Mary Baker Shaw is a Cherokee politician who served as an at-large tribal councilor for the Cherokee Nation from 2017 to 2021.

== Career ==
Baker Shaw won the Cherokee Nation Tribal Council's At-Large seat in the June 3, 2017 election. She secured a victory with 56.77% of the vote, receiving 847 votes out of the total cast. This margin was sufficient to avoid a runoff election. Her closest competitors in the election were Shane Jett, who received 19.64% of the vote (293 vote) and Linda Leaf-Bolin, who finished third with 11.33% of the vote (169 votes). Baker Shaw was one of nine Cherokee Nation Tribal Councilors sworn into office on August 14, 2017, at a ceremony held in the Sequoyah High School gymnasium. She represented Cherokee citizens living outside the tribe's jurisdictional boundaries as one of two at-large councilors alongside Wanda Hatfield.
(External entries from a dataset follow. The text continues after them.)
(** * Contact scraper: the extraction engine of [scrapper.py]

    A shallow embedding of class [ContactScraper]: the pattern library, the
    phone plausibility filter, the five category detectors and the
    aggregator [scrape_contact_page], followed by the properties of the
    specification that were checked against them.

    Modelling conventions.
    - Python [str] values are [string]s; the text of a page is taken to be
      ASCII, so that [\d], [\s], [str.lower] and [str.strip] are the ASCII
      restrictions of the Python predicates.
    - A Python [set] of strings is a [gset string].
    - The standard [re] module is embedded as a backtracking matcher with the
      priorities of the Python engine (greedy repetition, ordered
      alternation, leftmost match, non-overlapping scan).
    - BeautifulSoup, requests and urllib are libraries outside the repository:
      a parsed page is the record of the answers to the queries the detectors
      make, and a fetch is its outcome. *)

From Stdlib Require Import Ascii String.
From stdpp Require Import base option list gmap strings.

#[local] Set Warnings "-clear-no-such-hyp".

Local Open Scope char_scope.

(** ** Characters *)

Module Chr.

Definition between (lo hi c : ascii) : bool :=
  Ascii.leb lo c && Ascii.leb c hi.

(** [\d] *)
Definition is_digit (c : ascii) : bool := between "0" "9" c.

(** [\s], and the characters removed by [str.strip()]: tab, line feed,
    vertical tab, form feed, carriage return, the four separators
    FS GS RS US, and the space. *)
Definition is_space (c : ascii) : bool :=
  between "009" "013" c || between "028" "031" c || Ascii.eqb c " ".

Definition is_upper (c : ascii) : bool := between "A" "Z" c.
Definition is_lower (c : ascii) : bool := between "a" "z" c.
Definition is_alpha (c : ascii) : bool := is_upper c || is_lower c.

Definition lower (c : ascii) : ascii :=
  if is_upper c then ascii_of_N (N_of_ascii c + 32) else c.
Definition upper (c : ascii) : ascii :=
  if is_lower c then ascii_of_N (N_of_ascii c - 32) else c.

(** membership of a character in the characters of a string, as in the
    character sets [[...]] and in [str.rstrip(chars)] *)
Fixpoint one_of (chars : string) (c : ascii) : bool :=
  match chars with
  | EmptyString => false
  | String d chars' => Ascii.eqb c d || one_of chars' c
  end.

End Chr.

(** ** The methods of [str] that the scraper calls *)

Module Str.

Fixpoint take (n : nat) (s : string) : string :=
  match n, s with
  | S n', String c s' => String c (take n' s')
  | _, _ => EmptyString
  end.

Fixpoint drop (n : nat) (s : string) : string :=
  match n, s with
  | S n', String _ s' => drop n' s'
  | _, _ => s
  end.

(** [s[a:b]] for [0 <= a] and [0 <= b] *)
Definition slice (a b : nat) (s : string) : string := take (b - a) (drop a s).

Fixpoint rev_onto (s acc : string) : string :=
  match s with
  | EmptyString => acc
  | String c s' => rev_onto s' (String c acc)
  end.
Definition rev (s : string) : string := rev_onto s EmptyString.
(** * BGE-M3 embedding server: the request handlers of docker/bge-m3/server.py

    The server parses a JSON body, calls [model.encode] once with fixed
    keyword flags, reshapes the returned arrays into JSON values and
    answers.  The model (FlagEmbedding / numpy) is an external collaborator:
    a handler is a program that may call it, and properties of a handler
    are stated for every collaborator, or under an explicit assumption on
    it. *)

From Stdlib Require Import ZArith String DecimalString.
From Stdlib Require Import Floats.SpecFloat.
From stdpp Require Import base option list strings gmap.

Set Warnings "-register-all".
Local Open Scope Z_scope.

(** ** Python values *)

(** What [request.get_json()] yields and what [jsonify] takes: [None],
    booleans, integers, floats, strings, lists and string-keyed dicts.
    A float is kept as its IEEE value; no arithmetic is done on it. *)
Inductive pyval : Type :=
| PyNone
| PyBool (b : bool)
| PyInt (z : Z)
| PyFloat (f : spec_float)
| PyStr (s : string)
| PyList (l : list pyval)
| PyDict (d : gmap string pyval).

(** Python's truth value testing, as used by [if not text:]. *)
Definition truthy (v : pyval) : bool :=
  match v with
  | PyNone => false
  | PyBool b => b
  | PyInt z => negb (z =? 0)
  | PyFloat (S754_zero _) => false
  | PyFloat _ => true
  | PyStr s => negb (String.eqb s "")
  | PyList l => negb (Nat.eqb (length l) 0)
  | PyDict d => negb (Nat.eqb (size d) 0)
  end.

(** The exceptions a handler can end with. [OtherError] stands for
    whatever the model raises. *)
Inductive exn : Type :=
| AttributeError
| IndexError
| OtherError (name : string).

(** ** The collaborator's data *)

(** The numpy and FlagEmbedding types are not this repository's; the code
    only applies [.tolist()], [float(..)] and [int(..)] to them.  The three
    conversions are taken to succeed on what the model returns: a key is a
    token id, [int(k)] is the integer it denotes, sign included. *)
Class Collaborator : Type := {
  ndarray : Type;                         (* a row of result["dense_vecs"] *)
  np_float : Type;                        (* a weight of lexical_weights *)
  token_key : Type;                       (* a key of lexical_weights *)
  tolist : ndarray -> list spec_float;    (* vec.tolist() *)
  py_float : np_float -> spec_float;      (* float(v) *)
  py_int : token_key -> Z                 (* int(k) *)
}.

(** Process-wide configuration, read once from the environment when the
    module is loaded ([MODEL_NAME], [MAX_LENGTH]) and never written again. *)
Class Config : Type := {
  MODEL_NAME : string;
  MAX_LENGTH : Z
}.

(** An HTTP answer: the JSON body and the status code. *)
Record response : Type := {
  json : pyval;
  status : Z
}.

(** Keyword arguments of [model.encode]. *)
Record encode_args : Type := {
  sentences : pyval;
  max_length : Z;
  return_dense : bool;
  return_sparse : bool;
  return_colbert_vecs : bool
}.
Baker Shaw co-sponsored legislation with fellow at-large councilor Julia Coates to provide glasses to at-large Cherokees who have their eyes examined at Cherokee Nation health clinics. She served as chair of the Health Committee, where she addressed the issue of physician turnover. She formed a subgroup that implemented solutions, resulting in a reduction in provider turnover from losing 100 out of 125 physicians in a 5-year period to less than 4% turnover. Baker Shaw supported the launch of cherokeesatlarge.org to provide timely information to the at-large Cherokee population. She did not run for reelection when her four-year term concluded in 2021. She was succeeded by Johnny Jack Kidwell.